Indeed, according to the WSJ this AM, Fed funds futures indicate traders now see a 73% chance of another 0.25 percentage point cut in December, up from 59% a week ago. That would mark a third consecutive decrease, and would take rates down by a total of 1 percentage point for the year...

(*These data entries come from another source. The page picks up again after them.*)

(* ===== verification/FileBody.v ===== *)
(** * Whole files (http/src/common/body.cpp, [body_source_file]; libcom/include/file.h, [read_file])

    The source of a body that reads a [snf::file]: its constructor, [has_next],
    [next] and [length], over the system calls of [File]; and the function that
    reads a file into an array. *)
From S2P Require Import Prelude Effects Text File FileLaws Body.

Record file_body := { fb_file : file; fb_filesize : Z; fb_read : Z }.

Module FileBody.
Section body.
Context {OS : Type} (sys : syscalls OS).

(** [body_source_file(filename)]; the result of [size] is converted to a
    [size_t], an error code too. *)
Definition init (filename : bytes) : M cpp_exn OS file_body := fun os =>
  let oflags := {| o_read := true; o_write := false; o_append := false; o_create := false; o_truncate := false; o_excl := false; o_sync := false |} in
  let '((r, syserr), f, os) := File.open sys (file_init filename 18) oflags 384 os in
  if negb (r =? E_ok) then (Throw (system_error syserr), os)
  else
    let '(n, _, os) := File.size sys f os in
    (Ok {| fb_file := f; fb_filesize := wrapU 64 n; fb_read := 0 |}, os).

Definition length (b : file_body) : Z := fb_filesize b.
Definition has_next (b : file_body) : bool := fb_read b <? fb_filesize b.

(** [next(buflen)]: no bytes are a null pointer with the length 0. *)
Definition next (fuel : nat) : M cpp_exn (file_body * OS) bytes := fun '(b, os) =>
  match File.read sys fuel (fb_file b) CHUNKSIZE os with
  | Val (r, syserr, data, os) =>
      if negb (r =? E_ok) then (Throw (system_error syserr), (b, os))
      else (Ok data, ({| fb_file := fb_file b; fb_filesize := fb_filesize b; fb_read := fb_read b + zlen data |}, os))
  | _ => (Diverge, (b, os))
  end.

(** [~body_source_file] *)
Definition destroy (b : file_body) (os : OS) : OS := (File.close sys (fb_file b) os).2.
End body.
End FileBody.

(** [read_file(name, data, &datalen)] for elements of [tsize] bytes: the code,
    and what [data] points to, a null pointer or the bytes that were read (what
    the array has beyond them is indeterminate).  The file is closed by its
    destructor on every way out.  Bytes that are read past the array are
    undefined behaviour. *)
Definition read_file {OS} (sys : syscalls OS) (fuel : nat) (tsize : Z) (name : bytes) (data : option bytes) (datalen : Z)
  : M cpp_exn OS (Z * option bytes * Z) := fun os =>
  let flags := {| o_read := true; o_write := false; o_append := false; o_create := false; o_truncate := false; o_excl := false; o_sync := false |} in
  let '((retval, oserr), f, os) := File.open sys (file_init name 18) flags 384 os in
  let fin f os := (File.close sys f os).2 in
  if negb (retval =? 0) then
    (if negb (oserr =? 0) then Throw (system_error oserr) else Ok (retval, data, datalen), fin f os)
  else
    let '(fsize, oserr, os) := File.size sys f os in
    if fsize <? 0 then
      (if negb (oserr =? 0) then Throw (system_error oserr) else Ok (int32 fsize, data, datalen), fin f os)
    else if negb (fsize =? 0) then
      let nelem := fsize / tsize in
      match File.read sys fuel f (int32 fsize) os with
      | Val (retval, oserr, b, os) =>
          if nelem * tsize <? zlen b then (Ub, os)
          else if negb (retval =? 0) then
            (if negb (oserr =? 0) then Throw (system_error oserr) else Ok (retval, None, fsize), fin f os)
          else
            let '(_, _, f, os) := File.close sys f os in
            (Ok (retval, Some b, fsize), fin f os)
      | _ => (Diverge, os)
      end
    else
      let '(_, _, f, os) := File.close sys f os in
      (Ok (0, data, 0), fin f os).

(** ** Facts (http: bodies from files, and what the reader of a body gets) *)
Import FileBody.

Lemma take_then_rest {A} c (l : list A) : take c l ++ drop (Datatypes.length (take c l)) l = l.
Proof. revert c. induction l as [|x l IH]; intros [|c]; [done..|]. cbn. by rewrite IH. Qed.

Section file.
Context {OS : Type} (sys : syscalls OS) (f : file) `{!Regular sys (fd f)}.
Hypothesis Hopen : fd f <> INVALID_HANDLE_VALUE.
Context (fuel : nat).
Abbreviation ST := (file_body * OS)%type.
Definition more : M cpp_exn ST bool := gets (fun st => has_next st.1).
Definition at_read (n m : Z) : file_body := {| fb_file := f; fb_filesize := n; fb_read := m |}.

(** One piece: an exception, or the bytes at the offset. *)
Lemma next_spec n m os : (f_intr (sys:=sys) (d:=fd f) os + Z.to_nat CHUNKSIZE < fuel)%nat ->
  exists r st, next sys fuel (at_read n m, os) = (r, st) /\ f_data (d:=fd f) st.2 = f_data (d:=fd f) os /\
    (f_intr (d:=fd f) st.2 <= f_intr (d:=fd f) os)%nat /\
    match r with
    | Ok piece => piece = take (Z.to_nat CHUNKSIZE) (drop (f_pos (d:=fd f) os) (f_data (d:=fd f) os)) /\
                  st.1 = at_read n (m + zlen piece) /\ f_pos (d:=fd f) st.2 = (f_pos (d:=fd f) os + Datatypes.length piece)%nat
    | Throw e => exists c, e = system_error c
    | _ => False
    end.
Proof.
  intros Hf. unfold next. cbn [fb_file at_read].
  destruct (read_spec sys f Hopen fuel CHUNKSIZE os) as (r & e & b & os' & -> & Hd & Hi & Hr); [done|done|].
  destruct (Z.eqb_spec r E_ok) as [->|Hne]; cbn [negb].
  - do 2 eexists. split; [reflexivity|]. split; [done|]. split; [done|]. destruct Hr as [?|(_ & Hb & Hp)]; [done|]. done.
  - do 2 eexists. split; [reflexivity|]. split; [done|]. split; [done|]. by eexists.
Qed.

Lemma drain_step rounds n m os : drain more (next sys fuel) (S rounds) (at_read n m, os) =
  (if m <? n then let! d := next sys fuel in let! ds := drain more (next sys fuel) rounds in ret (d :: ds) else ret []) (at_read n m, os).
Proof. reflexivity. Qed.
(* ===== verification/Sock.v ===== *)
(** * libnet: sockets (libnet/src/sock.cpp, net.cpp, libnet/include/sock.h, net.h)

    A socket object is a descriptor with its cached addresses.  The system calls
    are the class [SockCalls] over the state [K] of the system; the constants are
    those of Linux.  The base class [nio] is modelled in Nio.v. *)
From S2P Require Import Prelude Effects Numbers Bytes Text File Config Addr.
From S2P Require Import Nio.

Definition EINTR : Z := 4.
Definition EAGAIN : Z := 11.
Definition EPIPE : Z := 32.
Definition ECONNABORTED : Z := 103.
Definition ECONNRESET : Z := 104.
Definition ETIMEDOUT : Z := 110.
Definition EINPROGRESS : Z := 115.
Definition POLLIN : Z := 1.
Definition POLLOUT : Z := 4.
Definition POLLERR : Z := 8.
Definition O_NONBLOCK : Z := 2048.
Definition SOL_SOCKET : Z := 1.
Definition SO_REUSEADDR : Z := 2.
Definition SO_TYPE : Z := 3.
Definition SO_ERROR : Z := 4.
Definition SO_SNDBUF : Z := 7.
Definition SO_RCVBUF : Z := 8.
Definition SO_KEEPALIVE : Z := 9.
Definition SO_LINGER : Z := 13.
Definition SO_RCVTIMEO : Z := 20.
Definition SO_SNDTIMEO : Z := 21.
Definition IPPROTO_TCP : Z := 6.
Definition IPPROTO_UDP : Z := 17.
Definition TCP_NODELAY : Z := 1.
Definition SOMAXCONN : Z := 4096.
Definition INVALID_SOCKET : Z := -1.
Definition SOCKET_ERROR : Z := -1.
Definition POLL_WAIT_FOREVER : Z := -1.
Definition POLL_WAIT_NONE : Z := 0.
Definition E_connection_reset : Z := -26.
Definition E_broken_pipe : Z := -29.
Definition E_timed_out : Z := -30.

(** What a call gives: its value, or [errno]. *)
Abbreviation answer A := (A + Z)%type.

(** The calls, by descriptor.  [recv]: the bytes; [poll]: the events
    that came, one mask per element; an option is the list of the fields of its
    structure; addresses are bytes with a length. *)
Class SockCalls (K : Type) := {
  sys_recv : Z -> Z -> K -> answer bytes * K;
  sys_send : Z -> bytes -> K -> answer Z * K;
  sys_poll : list (Z * Z) -> Z -> K -> answer (list Z) * K;
  sys_getsockopt : Z -> Z -> Z -> K -> answer (list Z) * K;
  sys_setsockopt : Z -> Z -> Z -> list Z -> K -> answer unit * K;
  sys_getfl : Z -> K -> answer Z * K;
  sys_setfl : Z -> Z -> K -> answer unit * K;
  sys_socket : Z -> Z -> Z -> K -> answer Z * K;
  sys_socketpair : K -> answer (Z * Z) * K;
  sys_connect : Z -> option (memory * Z) -> K -> answer unit * K;
  sys_bind : Z -> option (memory * Z) -> K -> answer unit * K;
  sys_listen : Z -> Z -> K -> answer unit * K;
  sys_accept : Z -> K -> answer (Z * bytes * Z) * K;
  sys_getsockname : Z -> K -> answer (bytes * Z) * K;
  sys_getpeername : Z -> K -> answer (bytes * Z) * K;
  sys_shutdown : Z -> Z -> K -> answer unit * K;
  sys_close : Z -> K -> answer unit * K;
  (** a bound on the interruptions still to come, for the loops *)
  patience : K -> nat }.

(** ** net.cpp *)
Definition map_system_error (error default_retval : Z) : Z :=
  if EAGAIN =? error then E_try_again
  else if (ECONNRESET =? error) || (ECONNABORTED =? error) then E_connection_reset
  else if ETIMEDOUT =? error then E_timed_out
  else if EPIPE =? error then E_broken_pipe
  else default_retval.

(** [poll(fds, to, oserr)]: the return value, the events and the error. *)
Fixpoint poll_loop `{SockCalls K} (fuel : nat) (fds : list (Z * Z)) (to : Z) (k : K) : res cpp_exn (Z * list Z * Z) * K :=
  match fuel with
  | O => (Diverge, k)
  | S fuel =>
      match sys_poll fds to k with
      | (inl revents, k) => (Ok (Z.of_nat (length (filter (fun e => e <> 0) revents)), revents, 0), k)
      | (inr error, k) => if EINTR =? error then poll_loop fuel fds to k else (Ok (SOCKET_ERROR, [], error), k)
      end
  end.
Definition poll `{SockCalls K} (fds : list (Z * Z)) (to : Z) : M cpp_exn K (Z * list Z * Z) := fun k =>
  poll_loop (S (patience k)) fds to k.

(** ** sock.h *)
Record socket := {
  m_sock : Z; m_type : socket_type; m_local : option memory; m_peer : option memory; m_skip_close : bool }.

Inductive linger_type := dflt | none | timed.

Module Sock.
Section sock.
Context `{SockCalls K}.

Definition with_sock (fd : Z) (s : socket) : socket :=
  {| m_sock := fd; m_type := m_type s; m_local := m_local s; m_peer := m_peer s; m_skip_close := m_skip_close s |}.

(** A method works on the object and the system. *)
Abbreviation SK := (M cpp_exn (socket * K)).
Definition call {A} (f : Z -> K -> answer A * K) : SK (answer A) := fun st =>
  let '(a, k) := f (m_sock st.1) st.2 in (Ok a, (st.1, k)).
(** A call whose failure is a [std::system_error]. *)
Definition must {A} (f : Z -> K -> answer A * K) : SK A :=
  let! r := call f in match r with inl a => ret a | inr e => throw (system_error e) end.
Definition kernel {A} (m : M cpp_exn K A) : SK A := focus snd (fun k st => (st.1, k)) m.

(** [getopt] and [setopt] *)
Definition getopt (level optname : Z) : SK (list Z) := must (fun fd => sys_getsockopt fd level optname).
Definition setopt (level optname : Z) (value : list Z) : SK unit := must (fun fd => sys_setsockopt fd level optname value).
Definition getopt_int (level optname : Z) : SK Z :=
  let! v := getopt level optname in match v with [x] => ret x | _ => lift Ub end.

(** The type of a descriptor. *)
Definition type_of (value : Z) : res cpp_exn socket_type :=
  if value =? SOCK_STREAM then Ok tcp else if value =? SOCK_DGRAM then Ok udp else Throw invalid_argument.

(** The three constructors; an exception leaves no object. *)
Definition of_raw (s : Z) (skip_close : bool) : M cpp_exn K socket := fun k =>
  match sys_getsockopt s SOL_SOCKET SO_TYPE k with
  | (inr e, k) => (Throw (system_error e), k)
  | (inl [value], k) =>
      (let? t := type_of value in Ok {| m_sock := s; m_type := t; m_local := None; m_peer := None; m_skip_close := skip_close |}, k)
  | (inl _, k) => (Ub, k)
  end.
Definition of_peer (s : Z) (ss : bytes) (len : Z) : M cpp_exn K socket :=
  let! o := of_raw s false in
  let! peer := lift (Sa.of_storage ss len) in
  ret {| m_sock := m_sock o; m_type := m_type o; m_local := None; m_peer := Some peer; m_skip_close := false |}.
Definition create (family : Z) (type : socket_type) : M cpp_exn K socket :=
  if negb ((family =? AF_INET) || (family =? AF_INET6)) then throw invalid_argument
  else fun k =>
    match sys_socket family (Sa.socktype type) (match type with tcp => IPPROTO_TCP | udp => IPPROTO_UDP end) k with
    | (inl fd, k) => (Ok {| m_sock := fd; m_type := type; m_local := None; m_peer := None; m_skip_close := false |}, k)
    | (inr e, k) => (Throw (system_error e), k)
    end.
(** [socketpair] on Unix; when the second object cannot be made the first is
    destroyed. *)
Definition socketpair : M cpp_exn K (socket * socket) :=
  let! p := (fun k => match sys_socketpair k with (inl p, k) => (Ok p, k) | (inr e, k) => (Throw (system_error e), k) end) in
  let! s1 := of_raw p.1 false in
  let! s2 := catch (of_raw p.2 false) (fun e k => (Throw e, (sys_close (m_sock s1) k).2)) in
  ret (s1, s2).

A 25 bps cut in rates will bring Fed funds down to 4.25%, a full 100 bps below the July 2023 hiking cycle high of 5.25%, and in the vicinity of where the 2-yr Treasury YIELD is trading, now at 4.19% (see my attached Chart)... Incidentally, from a technical perspective, only a Fed funds rate beneath 3.50% (another 75 bps of cuts) will trigger downside potential from a 2+ year top formation.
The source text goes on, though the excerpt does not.